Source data
====

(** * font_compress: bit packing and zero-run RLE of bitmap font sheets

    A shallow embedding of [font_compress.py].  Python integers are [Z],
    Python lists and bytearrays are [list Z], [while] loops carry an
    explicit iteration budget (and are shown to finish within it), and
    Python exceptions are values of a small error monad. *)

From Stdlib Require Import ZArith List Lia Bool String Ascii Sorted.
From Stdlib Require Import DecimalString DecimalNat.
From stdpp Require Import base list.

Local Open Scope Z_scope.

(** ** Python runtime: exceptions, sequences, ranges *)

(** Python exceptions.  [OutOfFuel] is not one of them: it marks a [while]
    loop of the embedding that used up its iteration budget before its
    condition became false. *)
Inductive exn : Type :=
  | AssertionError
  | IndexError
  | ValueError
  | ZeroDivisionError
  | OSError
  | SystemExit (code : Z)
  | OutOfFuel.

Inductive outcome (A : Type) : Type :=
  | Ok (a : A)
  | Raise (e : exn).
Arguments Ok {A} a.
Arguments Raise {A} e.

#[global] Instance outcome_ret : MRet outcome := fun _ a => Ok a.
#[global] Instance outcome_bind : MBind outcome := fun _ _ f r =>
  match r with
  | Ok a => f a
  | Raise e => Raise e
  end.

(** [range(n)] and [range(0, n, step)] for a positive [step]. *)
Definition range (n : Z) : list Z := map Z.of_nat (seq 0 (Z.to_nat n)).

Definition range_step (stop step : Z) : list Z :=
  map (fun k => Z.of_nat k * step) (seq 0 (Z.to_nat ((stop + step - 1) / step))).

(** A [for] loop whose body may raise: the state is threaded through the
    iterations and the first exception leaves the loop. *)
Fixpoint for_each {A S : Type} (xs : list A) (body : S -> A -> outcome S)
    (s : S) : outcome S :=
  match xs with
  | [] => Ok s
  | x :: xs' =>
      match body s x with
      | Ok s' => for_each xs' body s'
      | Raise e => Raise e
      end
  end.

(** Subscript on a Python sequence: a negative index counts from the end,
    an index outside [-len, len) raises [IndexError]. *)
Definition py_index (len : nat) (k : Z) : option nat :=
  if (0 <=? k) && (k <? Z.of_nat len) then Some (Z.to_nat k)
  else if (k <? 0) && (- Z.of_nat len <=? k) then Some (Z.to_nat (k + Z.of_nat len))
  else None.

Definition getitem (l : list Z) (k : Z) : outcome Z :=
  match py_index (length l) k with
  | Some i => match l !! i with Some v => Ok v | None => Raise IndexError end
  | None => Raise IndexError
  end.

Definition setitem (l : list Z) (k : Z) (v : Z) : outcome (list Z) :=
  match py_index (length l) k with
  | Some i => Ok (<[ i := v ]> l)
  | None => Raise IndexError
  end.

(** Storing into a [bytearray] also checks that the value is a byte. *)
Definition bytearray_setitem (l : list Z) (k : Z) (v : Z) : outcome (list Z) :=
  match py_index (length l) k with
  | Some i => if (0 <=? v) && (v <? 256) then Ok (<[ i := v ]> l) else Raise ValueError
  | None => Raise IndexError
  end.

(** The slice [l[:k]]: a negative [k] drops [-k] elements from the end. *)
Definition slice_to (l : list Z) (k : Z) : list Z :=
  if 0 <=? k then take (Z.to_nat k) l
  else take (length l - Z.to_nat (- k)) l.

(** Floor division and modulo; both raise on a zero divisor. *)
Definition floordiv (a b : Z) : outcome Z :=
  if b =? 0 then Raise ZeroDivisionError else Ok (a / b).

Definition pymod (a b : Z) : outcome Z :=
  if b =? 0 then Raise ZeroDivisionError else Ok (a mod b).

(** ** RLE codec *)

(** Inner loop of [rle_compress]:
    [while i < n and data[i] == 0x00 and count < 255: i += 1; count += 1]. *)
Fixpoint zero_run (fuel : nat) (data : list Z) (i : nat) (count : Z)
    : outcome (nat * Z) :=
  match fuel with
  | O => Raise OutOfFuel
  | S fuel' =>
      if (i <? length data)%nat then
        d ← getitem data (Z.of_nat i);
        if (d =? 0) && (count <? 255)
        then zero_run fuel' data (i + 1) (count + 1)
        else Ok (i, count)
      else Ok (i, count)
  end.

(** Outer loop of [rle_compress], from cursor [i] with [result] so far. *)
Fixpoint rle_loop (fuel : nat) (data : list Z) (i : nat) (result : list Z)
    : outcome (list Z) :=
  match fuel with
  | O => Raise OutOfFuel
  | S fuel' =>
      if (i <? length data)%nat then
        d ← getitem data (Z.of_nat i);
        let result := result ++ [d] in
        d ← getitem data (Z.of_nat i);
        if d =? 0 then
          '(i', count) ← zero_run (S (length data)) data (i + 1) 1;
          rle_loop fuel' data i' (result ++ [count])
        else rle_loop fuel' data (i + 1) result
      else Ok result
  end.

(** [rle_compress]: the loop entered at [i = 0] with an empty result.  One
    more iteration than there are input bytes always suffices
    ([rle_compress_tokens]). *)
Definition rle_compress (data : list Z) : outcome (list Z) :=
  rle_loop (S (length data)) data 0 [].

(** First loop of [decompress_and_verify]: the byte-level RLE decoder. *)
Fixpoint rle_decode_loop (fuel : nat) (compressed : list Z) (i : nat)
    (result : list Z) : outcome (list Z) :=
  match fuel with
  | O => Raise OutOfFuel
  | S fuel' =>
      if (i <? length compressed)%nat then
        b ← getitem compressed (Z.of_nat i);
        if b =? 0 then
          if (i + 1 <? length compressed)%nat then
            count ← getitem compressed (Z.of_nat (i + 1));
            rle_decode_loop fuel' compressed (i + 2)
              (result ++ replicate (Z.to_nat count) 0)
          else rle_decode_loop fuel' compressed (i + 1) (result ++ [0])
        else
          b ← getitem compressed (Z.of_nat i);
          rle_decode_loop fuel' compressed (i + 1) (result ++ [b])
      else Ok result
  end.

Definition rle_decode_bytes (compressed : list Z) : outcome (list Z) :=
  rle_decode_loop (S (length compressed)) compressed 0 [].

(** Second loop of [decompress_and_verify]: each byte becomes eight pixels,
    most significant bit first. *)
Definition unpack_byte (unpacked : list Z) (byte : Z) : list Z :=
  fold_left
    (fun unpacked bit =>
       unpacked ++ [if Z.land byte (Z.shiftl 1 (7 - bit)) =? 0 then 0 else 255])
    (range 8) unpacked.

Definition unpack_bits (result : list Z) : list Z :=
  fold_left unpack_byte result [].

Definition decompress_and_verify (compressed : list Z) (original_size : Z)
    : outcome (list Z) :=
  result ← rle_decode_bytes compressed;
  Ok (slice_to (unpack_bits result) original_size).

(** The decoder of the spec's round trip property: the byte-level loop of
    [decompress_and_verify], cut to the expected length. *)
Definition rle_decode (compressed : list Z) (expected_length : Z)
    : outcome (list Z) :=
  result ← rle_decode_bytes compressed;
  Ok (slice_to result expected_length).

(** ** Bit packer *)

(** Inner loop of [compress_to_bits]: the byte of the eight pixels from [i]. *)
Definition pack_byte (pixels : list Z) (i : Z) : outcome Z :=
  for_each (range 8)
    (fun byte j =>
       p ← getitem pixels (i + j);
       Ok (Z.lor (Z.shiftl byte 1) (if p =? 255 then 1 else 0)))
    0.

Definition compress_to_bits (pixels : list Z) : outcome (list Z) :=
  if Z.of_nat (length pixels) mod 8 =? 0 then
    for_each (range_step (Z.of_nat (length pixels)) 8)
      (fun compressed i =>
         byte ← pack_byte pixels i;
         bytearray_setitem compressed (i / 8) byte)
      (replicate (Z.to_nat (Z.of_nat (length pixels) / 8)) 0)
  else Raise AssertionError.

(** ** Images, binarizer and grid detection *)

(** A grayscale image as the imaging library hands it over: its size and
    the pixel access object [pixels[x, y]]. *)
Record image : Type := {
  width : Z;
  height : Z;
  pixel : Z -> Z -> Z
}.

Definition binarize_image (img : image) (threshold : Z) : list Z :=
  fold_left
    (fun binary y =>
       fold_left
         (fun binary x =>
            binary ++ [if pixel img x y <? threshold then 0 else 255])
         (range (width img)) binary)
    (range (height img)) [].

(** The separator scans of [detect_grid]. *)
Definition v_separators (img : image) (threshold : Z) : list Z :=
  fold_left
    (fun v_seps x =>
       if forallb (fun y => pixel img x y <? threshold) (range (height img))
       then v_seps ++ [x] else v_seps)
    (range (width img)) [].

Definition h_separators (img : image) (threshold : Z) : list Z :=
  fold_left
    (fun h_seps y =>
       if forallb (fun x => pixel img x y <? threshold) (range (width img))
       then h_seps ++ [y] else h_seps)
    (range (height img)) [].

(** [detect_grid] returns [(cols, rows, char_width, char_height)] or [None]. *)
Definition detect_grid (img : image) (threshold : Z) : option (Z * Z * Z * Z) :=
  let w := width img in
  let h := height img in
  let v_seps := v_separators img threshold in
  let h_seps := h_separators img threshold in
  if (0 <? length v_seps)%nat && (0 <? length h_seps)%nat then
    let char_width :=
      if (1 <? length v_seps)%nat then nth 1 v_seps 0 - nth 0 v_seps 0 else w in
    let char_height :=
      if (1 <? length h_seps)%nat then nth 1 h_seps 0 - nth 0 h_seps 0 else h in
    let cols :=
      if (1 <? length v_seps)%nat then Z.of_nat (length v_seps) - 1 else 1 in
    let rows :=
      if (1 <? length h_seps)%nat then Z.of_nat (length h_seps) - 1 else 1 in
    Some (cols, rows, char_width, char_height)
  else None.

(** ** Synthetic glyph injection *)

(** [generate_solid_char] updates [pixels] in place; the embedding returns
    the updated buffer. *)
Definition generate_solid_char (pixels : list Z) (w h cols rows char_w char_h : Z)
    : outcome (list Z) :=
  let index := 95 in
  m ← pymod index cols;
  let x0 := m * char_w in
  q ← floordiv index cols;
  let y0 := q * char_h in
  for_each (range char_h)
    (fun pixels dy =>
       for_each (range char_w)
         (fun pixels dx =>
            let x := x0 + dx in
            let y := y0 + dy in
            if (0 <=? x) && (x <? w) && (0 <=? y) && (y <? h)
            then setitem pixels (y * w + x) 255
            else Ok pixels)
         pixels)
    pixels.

====

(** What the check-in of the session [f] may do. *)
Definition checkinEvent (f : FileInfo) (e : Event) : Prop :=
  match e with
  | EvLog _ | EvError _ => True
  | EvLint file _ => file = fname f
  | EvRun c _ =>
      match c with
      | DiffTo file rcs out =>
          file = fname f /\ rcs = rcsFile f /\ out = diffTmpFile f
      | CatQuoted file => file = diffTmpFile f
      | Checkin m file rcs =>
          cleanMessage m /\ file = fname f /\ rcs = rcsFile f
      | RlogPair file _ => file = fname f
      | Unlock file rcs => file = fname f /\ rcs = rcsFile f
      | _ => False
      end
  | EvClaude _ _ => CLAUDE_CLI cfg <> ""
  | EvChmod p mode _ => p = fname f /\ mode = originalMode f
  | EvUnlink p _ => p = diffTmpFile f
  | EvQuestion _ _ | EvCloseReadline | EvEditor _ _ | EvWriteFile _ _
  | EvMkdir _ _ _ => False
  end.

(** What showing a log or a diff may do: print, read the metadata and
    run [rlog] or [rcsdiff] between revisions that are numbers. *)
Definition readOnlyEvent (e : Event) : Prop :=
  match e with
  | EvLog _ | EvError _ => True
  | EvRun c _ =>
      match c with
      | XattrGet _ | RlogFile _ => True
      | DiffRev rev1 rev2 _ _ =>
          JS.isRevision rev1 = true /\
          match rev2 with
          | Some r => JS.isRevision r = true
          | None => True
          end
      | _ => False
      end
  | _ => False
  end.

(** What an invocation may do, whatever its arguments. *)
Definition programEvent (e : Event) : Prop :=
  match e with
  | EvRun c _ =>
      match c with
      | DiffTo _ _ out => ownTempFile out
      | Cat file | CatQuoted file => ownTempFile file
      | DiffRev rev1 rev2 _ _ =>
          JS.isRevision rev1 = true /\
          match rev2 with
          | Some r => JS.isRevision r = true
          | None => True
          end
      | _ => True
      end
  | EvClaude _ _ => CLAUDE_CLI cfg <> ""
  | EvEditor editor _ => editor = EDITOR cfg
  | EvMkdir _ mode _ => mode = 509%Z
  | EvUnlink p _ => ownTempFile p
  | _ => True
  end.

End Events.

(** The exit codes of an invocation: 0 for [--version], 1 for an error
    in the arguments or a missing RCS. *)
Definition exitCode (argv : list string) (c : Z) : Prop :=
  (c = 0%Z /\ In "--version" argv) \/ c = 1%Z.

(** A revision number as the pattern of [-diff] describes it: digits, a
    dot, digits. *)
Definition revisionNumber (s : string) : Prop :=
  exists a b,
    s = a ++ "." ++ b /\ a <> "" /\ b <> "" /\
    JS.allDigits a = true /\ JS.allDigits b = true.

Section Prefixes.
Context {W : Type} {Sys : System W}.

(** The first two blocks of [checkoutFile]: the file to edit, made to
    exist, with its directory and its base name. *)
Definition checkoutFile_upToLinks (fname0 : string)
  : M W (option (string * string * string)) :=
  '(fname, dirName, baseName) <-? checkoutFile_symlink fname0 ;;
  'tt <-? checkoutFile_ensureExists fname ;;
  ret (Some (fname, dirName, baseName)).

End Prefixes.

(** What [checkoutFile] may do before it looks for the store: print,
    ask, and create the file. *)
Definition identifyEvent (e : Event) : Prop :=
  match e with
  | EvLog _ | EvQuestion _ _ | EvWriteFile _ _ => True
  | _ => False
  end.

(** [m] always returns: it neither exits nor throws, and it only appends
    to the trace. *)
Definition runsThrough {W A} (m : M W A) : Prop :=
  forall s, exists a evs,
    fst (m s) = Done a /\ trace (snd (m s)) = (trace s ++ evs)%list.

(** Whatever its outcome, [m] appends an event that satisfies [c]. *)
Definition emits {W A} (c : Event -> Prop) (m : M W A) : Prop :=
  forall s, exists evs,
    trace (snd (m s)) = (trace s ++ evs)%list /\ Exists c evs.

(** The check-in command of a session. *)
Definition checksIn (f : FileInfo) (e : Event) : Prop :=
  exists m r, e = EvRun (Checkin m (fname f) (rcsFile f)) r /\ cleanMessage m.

====

Return exactly the lines above from the line that has "q ← floordiv index cols;" through the line that has "if (0 <=? x) && (x", inclusive, and nothing else.

▶ **RESULT**
  q ← floordiv index cols;
  let y0 := q * char_h in
  for_each (range char_h)
    (fun pixels dy =>
       for_each (range char_w)
         (fun pixels dx =>
            let x := x0 + dx in
            let y := y0 + dy in
            if (0 <=? x) && (x <? w) && (0 <=? y) && (y <? h)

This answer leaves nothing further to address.